Una luz, por tanto, que contiene una “luz blanca deslumbrante” en cuyo interior existe, igualmente, una “luz negra que te ciega” (Vicent), vinculándola el escritor valenciano con la propia felicidad, debajo de la cual “anida la tragedia”. El mismo Sorolla apeló a esa dicha, de la que se hace eco Carlos Reyero en su libro ‘Sorolla o la pintura como felicidad’: “Yo deseo la felicidad de todo el mundo”, proclamó el artista.
¿A qué felicidad se refiere Sorolla, cuando vemos en algunos de sus cuadros –‘Aún dicen que el pescado es caro!’ (1894), ‘Trata de blancas’ (1895) o ‘¡Triste herencia!’ (1899)– cierto dolor ajeno, precisamente, al placer que suele caracterizar la idea de felicidad? Se dirá que son estas obras la excepción que confirma la regla de su pintura luminosa, cuando lo que venimos a subrayar es que la felicidad deseada por Sorolla posee los claroscuros mismos de la existencia más dichosa.
Cuando Sorolla le escribe a su mujer, Clotilde, haber presenciado el regreso de la pesca, con el agua del mar “de un azul tan fino”, junto a la vibración de la luz que, para él, era “una locura”, está dejando entrever a las claras su visión de la felicidad como un estado compuesto a partes iguales por el placer y el goce: un placer, digámoslo así, alienante, que él necesita trascender con su pintura para alcanzar el núcleo mismo de la experiencia más honda.

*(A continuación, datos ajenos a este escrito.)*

(** * dox: a shallow embedding of the HTML post-processing fixers

    The development follows [dox.py]: the Python built-ins the fixers
    rely on, the document tree, the nine fixers as far as their
    contracts are stated, and [postprocess_file], which runs a fixer
    sequence over one document.

    Text is a Rocq [string]; a character stands for a code point below
    256.  Python objects that are mutated in place are threaded through
    explicitly, and an operation that can raise returns a [result]. *)

From Stdlib Require Import ZArith NArith String Ascii List Bool Lia.
From stdpp Require Import base option gmap strings.
From Equations Require Import Equations.
Import ListNotations.

Local Open Scope string_scope.
Local Open Scope Z_scope.
Set Warnings "-register-all,-clear-no-such-hyp".

(** ** Exceptions and results *)

Inductive exn : Type :=
| KeyError (key : string)
| IndexError
| TypeError
| ValueError
| NameError (name : string)
| AttributeError
| AssertionError
| OSError.

Inductive result (A : Type) : Type :=
| Ok (a : A)
| Raise (e : exn).
Arguments Ok {A} a.
Arguments Raise {A} e.

Definition rbind {A B} (r : result A) (k : A -> result B) : result B :=
  match r with
  | Ok a => k a
  | Raise e => Raise e
  end.

#[global] Instance result_ret : MRet result := fun A a => Ok a.
#[global] Instance result_bind : MBind result := fun A B k r => rbind r k.
#[global] Instance result_fmap : FMap result := fun A B f r => rbind r (fun a => Ok (f a)).

Definition is_ok {A} (r : result A) : bool :=
  match r with Ok _ => true | Raise _ => false end.

(** A loop that builds a list and stops at the first exception. *)
Definition traverse {A B} (f : A -> result B) : list A -> result (list B) :=
  fix go (l : list A) : result (list B) :=
    match l with
    | [] => Ok []
    | x :: r => y ← f x; ys ← go r; Ok (y :: ys)
    end.

Lemma traverse_cons {A B} (f : A -> result B) x l :
  traverse f (x :: l) = (y ← f x; ys ← traverse f l; Ok (y :: ys)).
Proof. reflexivity. Qed.

Lemma bind_ok {A B} (r : result A) (k : A -> result B) b :
  (r ≫= k) = Ok b -> exists a, r = Ok a /\ k a = Ok b.
Proof. destruct r as [a|e]; [eauto|discriminate]. Qed.

(** ** Python built-ins on text *)

Module Py.

Definition ord (c : ascii) : nat := nat_of_ascii c.

Definition between (lo hi n : nat) : bool := (Nat.leb lo n && Nat.leb n hi)%bool.

(** [str.isspace] on one character, also the class [\s] of [re] on
    text patterns. *)
Definition isspace (c : ascii) : bool :=
  let n := ord c in
  (between 9 13 n || between 28 32 n || Nat.eqb n 133 || Nat.eqb n 160)%bool.

(** [str.lower] on one character. *)
Definition lower_char (c : ascii) : ascii :=
  let n := ord c in
  if (between 65 90 n || (between 192 222 n && negb (Nat.eqb n 215)))%bool
  then ascii_of_nat (n + 32) else c.

Fixpoint lower (s : string) : string :=
  match s with
  | EmptyString => EmptyString
  | String c r => String (lower_char c) (lower r)
  end.

Fixpoint lstrip (s : string) : string :=
  match s with
  | EmptyString => EmptyString
  | String c r => if isspace c then lstrip r else s
  end.

Fixpoint rstrip (s : string) : string :=
  match s with
  | EmptyString => EmptyString
  | String c r =>
      match rstrip r with
      | EmptyString => if isspace c then EmptyString else String c EmptyString
      | r' => String c r'
      end
  end.

(** [str.strip()] *)
Definition strip (s : string) : string := rstrip (lstrip s).

(** [str.split()] with no separator: the maximal runs of characters
    that are not whitespace. *)
Fixpoint split_ws_aux (cur : string) (s : string) : list string :=
  match s with
  | EmptyString => match cur with EmptyString => [] | _ => [cur] end
  | String c r =>
      if isspace c
      then match cur with
           | EmptyString => split_ws_aux EmptyString r
           | _ => cur :: split_ws_aux EmptyString r
           end
      else split_ws_aux (cur ++ String c EmptyString) r
  end.

Definition split (s : string) : list string := split_ws_aux EmptyString s.
(** * A shallow embedding of the spell-checking engine [spellchecker.c]

    The engine keeps three sorted word arrays (main dictionary, user
    dictionary, ignore list) and the list of misspelled words found by the
    last check.  The embedding follows the C code function by function.

    Conventions.
    - A C string is a Rocq [string] holding the bytes found at the pointer;
      reading stops at the first NUL byte or at the end of the Rocq string,
      whichever comes first (the end of the Rocq string stands for the
      terminator).  Every function below tests for NUL where the C code does.
    - [int] values stay far from their bounds (they count array slots and
      string lengths), so they are integers of [Z] or [nat]; the unsigned
      32-bit [DWORD] text position wraps modulo [2^32].
    - [isalpha], [isspace] and [tolower] are those of the "C" locale.
    - Pointers that the code tests against NULL are [option] values.
    - [malloc] and [realloc] take their verdict from an allocation oracle. *)

From Stdlib Require Import ZArith String Ascii Lia.
From stdpp Require Import base numbers list sorting.

Local Open Scope string_scope.
Local Open Scope Z_scope.

(** ** Characters *)

(** [(unsigned char)c] *)
Definition uchar (c : ascii) : Z := Z.of_N (N_of_ascii c).
(** * AICA ADPCM <-> WAV converter and the sound-effect channel manager

    A shallow embedding of the [wav2adpcm] tool (codec core, stereo
    transform, RIFF container reader and writer) and of [snd_sfx_stop_all] from
    [kernel/arch/dreamcast/sound/snd_sfxmgr.c], with the properties the
    specification states about them.

    Conventions of the embedding:
    - a C [int] is a [Z] kept in 32-bit two's complement by [wrap32] after
      every arithmetic operation; [short] is 16-bit, [size_t] is 64-bit;
    - a file is the list of its bytes with a position and the end-of-file
      indicator of the C stream;
    - arrays of [short] are lists of [Z], arrays of [unsigned char] are lists
      of [Z] in the codec and lists of [byte] in the container;
    - a memory access outside the object it is made on, or a copy of heap
      bytes that were never written, has no defined result: the functions
      that can do so return [option] and answer [None] there. *)

From Stdlib Require Import ZArith List Lia Bool String.
From Stdlib Require Import Strings.Byte.
Import ListNotations.

Local Open Scope Z_scope.

(** ** Machine integers *)

(** The value of a 32-bit [int] holding the mathematical result [z]. *)
Definition wrap32 (z : Z) : Z := (z + 2^31) mod 2^32 - 2^31.

(** Conversion to [short]. *)
Definition wrap16 (z : Z) : Z := (z + 2^15) mod 2^16 - 2^15.

(** Conversion to [uint32_t], [unsigned char] and [size_t]. *)
Definition u32 (z : Z) : Z := z mod 2^32.
Definition u8 (z : Z) : Z := z mod 2^8.
Definition usize (z : Z) : Z := z mod 2^64.

(** Conversion of an [int] to [uint64] (sign extension). *)
Definition u64 (z : Z) : Z := z mod 2^64.

Definition iadd (a b : Z) : Z := wrap32 (a + b).
Definition isub (a b : Z) : Z := wrap32 (a - b).
Definition imul (a b : Z) : Z := wrap32 (a * b).
(** C division truncates toward zero. *)
Definition idiv (a b : Z) : Z := wrap32 (Z.quot a b).
Definition iabs (a : Z) : Z := wrap32 (Z.abs a).
(** [>>] on a signed [int] is the arithmetic shift. *)
Definition ishr (a n : Z) : Z := Z.shiftr a n.

Definition fits_int (z : Z) : Prop := - 2^31 <= z < 2^31.
Definition fits_short (z : Z) : Prop := -32768 <= z <= 32767.

(** ** Codec core *)

Definition diff_lookup : list Z :=
  [ 1; 3; 5; 7; 9; 11; 13; 15;
    -1; -3; -5; -7; -9; -11; -13; -15 ].

Definition index_scale : list Z :=
  [ 0x0e6; 0x0e6; 0x0e6; 0x0e6; 0x133; 0x199; 0x200; 0x266;
    0x0e6; 0x0e6; 0x0e6; 0x0e6; 0x133; 0x199; 0x200; 0x266 ].

(** [t[i]] for a table of [int]. *)
Definition tbl (t : list Z) (i : Z) : Z := nth (Z.to_nat i) t 0.

Definition limit (val min max : Z) : Z :=
  if val <? min then min
  else if val >? max then max
  else val.

(** The predictor: the two locals [signal] and [step]. *)
Record state : Type := mkState { signal : Z; step : Z }.

Definition init_state : state := mkState 0 0x7f.

(** The code chosen by the encoder for one sample
    ([diff = *src++ - signal] down to [if(diff < 0) val += 8]). *)
Definition quantize (st : state) (sample : Z) : Z :=
  let diff := isub sample (signal st) in
  let diff := idiv (imul diff 8) (step st) in
  let val := idiv (iabs diff) 2 in
  let val := if val >? 7 then 7 else val in
  let val := if diff <? 0 then iadd val 8 else val in
  val.

(** The encoder's state update once [val] is chosen. *)
Definition enc_update (st : state) (val : Z) : state :=
  let signal' := iadd (signal st) (idiv (imul (step st) (tbl diff_lookup val)) 8) in
  let signal' := limit signal' (-32768) 32767 in
  let step' := ishr (imul (step st) (tbl index_scale val)) 8 in
  let step' := limit step' 0x7f 0x6000 in
  mkState signal' step'.

(** The decoder's state update on reading [val]. *)
Definition dec_update (st : state) (val : Z) : state :=
  let signal' := iadd (signal st) (idiv (imul (step st) (tbl diff_lookup val)) 8) in
  let signal' := limit signal' (-32768) 32767 in
  let step' := ishr (imul (step st) (tbl index_scale (Z.land val 7))) 8 in
  let step' := limit step' 0x7f 0x6000 in
  mkState signal' step'.

(** One half of the body of the encoder's loop: code and new state. *)
Definition encode_sample (st : state) (sample : Z) : Z * state :=
  let val := quantize st sample in
  (val, enc_update st val).

(** The [do ... while(--length)] loop of [pcm2adpcm].  [src] is what can be
    read through the pointer; the result is what was stored through [dst],
    or [None] when the loop reads past the end of [src]. *)
Fixpoint pcm2adpcm_loop (src : list Z) (length : Z) (st : state)
  : option (list Z) :=
  match src with
  | s1 :: s2 :: rest =>
      let '(val1, st1) := encode_sample st s1 in
      let data := val1 in
      let '(val2, st2) := encode_sample st1 s2 in
      let data := Z.lor data (Z.shiftl val2 4) in
      let length := usize (length - 1) in
      if length =? 0 then Some [u8 data]
      else option_map (cons (u8 data)) (pcm2adpcm_loop rest length st2)
  | _ => None
  end.

Definition pcm2adpcm (src : list Z) (length : Z) : option (list Z) :=
  let length := usize (length + 3) / 4 in
  pcm2adpcm_loop src length init_state.

(** The predictor states of the same loop, one after each sample. *)
Fixpoint pcm2adpcm_states (src : list Z) (length : Z) (st : state)
  : list state :=
  match src with
  | s1 :: s2 :: rest =>
      let st1 := snd (encode_sample st s1) in
      let st2 := snd (encode_sample st1 s2) in
      let length := usize (length - 1) in
      if length =? 0 then [st1; st2]
      else st1 :: st2 :: pcm2adpcm_states rest length st2
  | _ => []
  end.

(** The loop of [adpcm2pcm]: each byte gives two samples. *)
Fixpoint adpcm2pcm_loop (src : list Z) (length : Z) (st : state)
  : option (list Z) :=
  match src with
  | data :: rest =>
      let val := Z.land data 15 in
      let st1 := dec_update st val in
      let out1 := wrap16 (signal st1) in
      let val := Z.land (Z.shiftr data 4) 15 in
      let st2 := dec_update st1 val in
      let out2 := wrap16 (signal st2) in
      let length := usize (length - 1) in
      if length =? 0 then Some [out1; out2]
      else option_map (fun l => out1 :: out2 :: l)
                      (adpcm2pcm_loop rest length st2)
  | [] => None
  end.

Definition adpcm2pcm (src : list Z) (length : Z) : option (list Z) :=
  adpcm2pcm_loop src length init_state.

(** The predictor states of the decoder, one after each nibble. *)
Fixpoint adpcm2pcm_states (src : list Z) (length : Z) (st : state)
  : list state :=
  match src with
  | data :: rest =>
      let st1 := dec_update st (Z.land data 15) in
      let st2 := dec_update st1 (Z.land (Z.shiftr data 4) 15) in
      let length := usize (length - 1) in
      if length =? 0 then [st1; st2]
      else st1 :: st2 :: adpcm2pcm_states rest length st2
  | [] => []
  end.

(** The clamping invariant of the predictor. *)
Definition state_ok (st : state) : Prop :=
  127 <= step st <= 24576 /\ -32768 <= signal st <= 32767.


(** ** Stereo transform *)

(** [l[i] = v] on an array; nothing is stored outside it. *)
Fixpoint store {A : Type} (l : list A) (i : nat) (v : A) : list A :=
  match l, i with
  | [], _ => []
  | _ :: t, O => v :: t
  | x :: t, S i => x :: store t i v
  end.

(** [memcpy(dst + off, src, sizeof src)] on arrays of the same element type. *)
Definition memcpy {A : Type} (dst : list A) (off : nat) (src : list A) : list A :=
  firstn off dst ++ src ++ skipn (off + List.length src) dst.

(** The [for] loop of [deinterleave], [n] iterations from index [i].  The
    index is an [int]: where [i * 2 + 1] leaves its range the arithmetic is
    undefined ([None]). *)
Fixpoint deinterleave_loop (n : nat) (i : Z) (buf buf1 buf2 : list Z)
  : option (list Z * list Z) :=
  match n with
  | O => Some (buf1, buf2)
  | S n =>
      if i * 2 + 1 <? 2^31 then
        let buf1 :=
          store buf1 (Z.to_nat i) (nth (Z.to_nat (i * 2 + 0)) buf 0) in
        let buf2 :=
          store buf2 (Z.to_nat i) (nth (Z.to_nat (i * 2 + 1)) buf 0) in
        deinterleave_loop n (i + 1) buf buf1 buf2
      else None
  end.

(** [deinterleave(buffer, size)]: [buffer] holds 16-bit samples, [size] is
    in bytes.  The two [memcpy] copy [size / 2] bytes each: when
    [size mod 4] is 2 or 3 that is one byte more than the loop has written
    into [buf1] and [buf2], and when the loop reads past the end of the
    buffer the access is out of bounds; both give [None], as does an index
    that leaves the range of [int]. *)
Definition deinterleave (buffer : list Z) (size : Z) : option (list Z) :=
  let n := size / 4 in
  if (0 <=? size) && (size mod 4 <? 2)
     && (2 * n <=? Z.of_nat (List.length buffer)) then
    let buf1 := repeat 0 (Z.to_nat n) in
    let buf2 := repeat 0 (Z.to_nat n) in
    match deinterleave_loop (Z.to_nat n) 0 buffer buf1 buf2 with
    | Some (buf1, buf2) =>
        let buf := memcpy buffer 0 buf1 in
        let buf := memcpy buf (Z.to_nat n) buf2 in
        Some buf
    | None => None
    end
  else None.
(* ===== verification/_CoqProject ===== *)
-Q . S2P
Prelude.v
Words.v
Fifo.v
Ssi.v
Lpspi.v
LpspiSpec.v
LpspiProps.v
Chardev.v
Lpuart.v
Memory.v
Clock.v
Syscfg.v
Soc.v
RtosList.v
RtosListProps.v
RtosSeq.v
RtosHeap.v
RtosSched.v
RtosSchedInv.v
RtosTick.v
RtosSchedProps.v
RtosRun.v
RtosSteady.v
RtosBoot.v
RtosTyped.v
RtosDelay.v
RtosFair.v
RtosQueue.v
RtosQueueData.v
RtosQueueSys.v
RtosQueueRun.v
RtosLock.v
RtosMachine.v
RtosWait.v
RtosProgram.v
RtosMutex.v
RtosTimer.v
RtosTimerProps.v
RtosTimerRun.v
RtosTimerTask.v
RtosTimerSys.v
SpiDriver.v
SpiDriverProps.v
SpiExchange.v
SpiSystem.v
SpiDemo.v
SpiAsync.v
SpiAsyncSafety.v
SpiAsyncProps.v
SpiAsyncDemo.v
UartDriver.v
UartDriverProps.v
UartSystem.v
UartDemo.v
DemoTasks.v
DemoProps.v
DemoInv.v
DemoMain.v
DemoRun.v
DemoBoard.v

Por eso en la obra de Sorolla se adivina esa luz blanca, a la que se refiere Manuel Vicent, ligada al placer de una infancia feliz, al tiempo que parece quemar los ojos de quien la contempla, dejando un rastro de melancolía asociado al instante fugaz que, aún eternizado por su pintura, se muestra inalcanzable y, por ende, signo de nuestra impotencia.
José Hierro señala en uno de sus poemas: “Llegué por el dolor a la alegría. / Supe por el dolor que el alma existe. / Por el dolor, allá en mi reino triste, / un misterioso sol amanecía”. Pues bien: Sorolla parece invertir los términos del poema para que nos fijemos en la locura hacia la que apunta su luz prístina, de manera que podría él mismo decir: “Llegué por la alegría al dolor”.
Y es así que, primando esa alegría en su vasta producción, la obra de Sorolla muestra el deseo de felicidad de su autor como ese más allá del principio del placer freudiano que anhela un goce desmesurado. El sol cegador, las aguas vibrantes y el viento que mece las telas de los vestidos y las velas de las embarcaciones no son más que la cara visible de aquello que el pintor intenta atrapar en su delirio creativo.
De manera que los placeres de la vida atraviesan la obra de Sorolla, pero placeres a los que el artista llega por el dolor gozoso de quien pinta extasiado, es decir, fuera de sí. La piel de sus cuadros supura felicidad, quedando en la profundidad de su superficie la paradoja del bon vivant a quien le seducen las inquietantes honduras de la naturaleza, incluida la humana.
Mal haremos en quedarnos únicamente con el Sorolla de la luz blanca deslumbrante, concitadora de todas las dichas representadas por la sensualidad del agua, del viento, del sol, mientras dejamos de advertir lo que esa ‘Pescadora con su hijo’ (1908) enuncia, al protegerse con la mano los ojos zaheridos por la intensidad lumínica del sol.
Esa tensión entre contrarios, que en MAKMA no dejamos de explorar, constituye el epítome de la producción del genio levantino. Una tensión que Sorolla refleja con enérgicos trazos sobre la superficie del lienzo, mientras otra energía de calado más gozoso emerge, simbolizando el éxtasis de una vida que se quiere tan plena como inalcanzable. Una vida tan fútil como recóndita.
Este artículo fue publicado en MAKMA ISSUE #06 | Sorolla Poliédrico, en noviembre de 2023.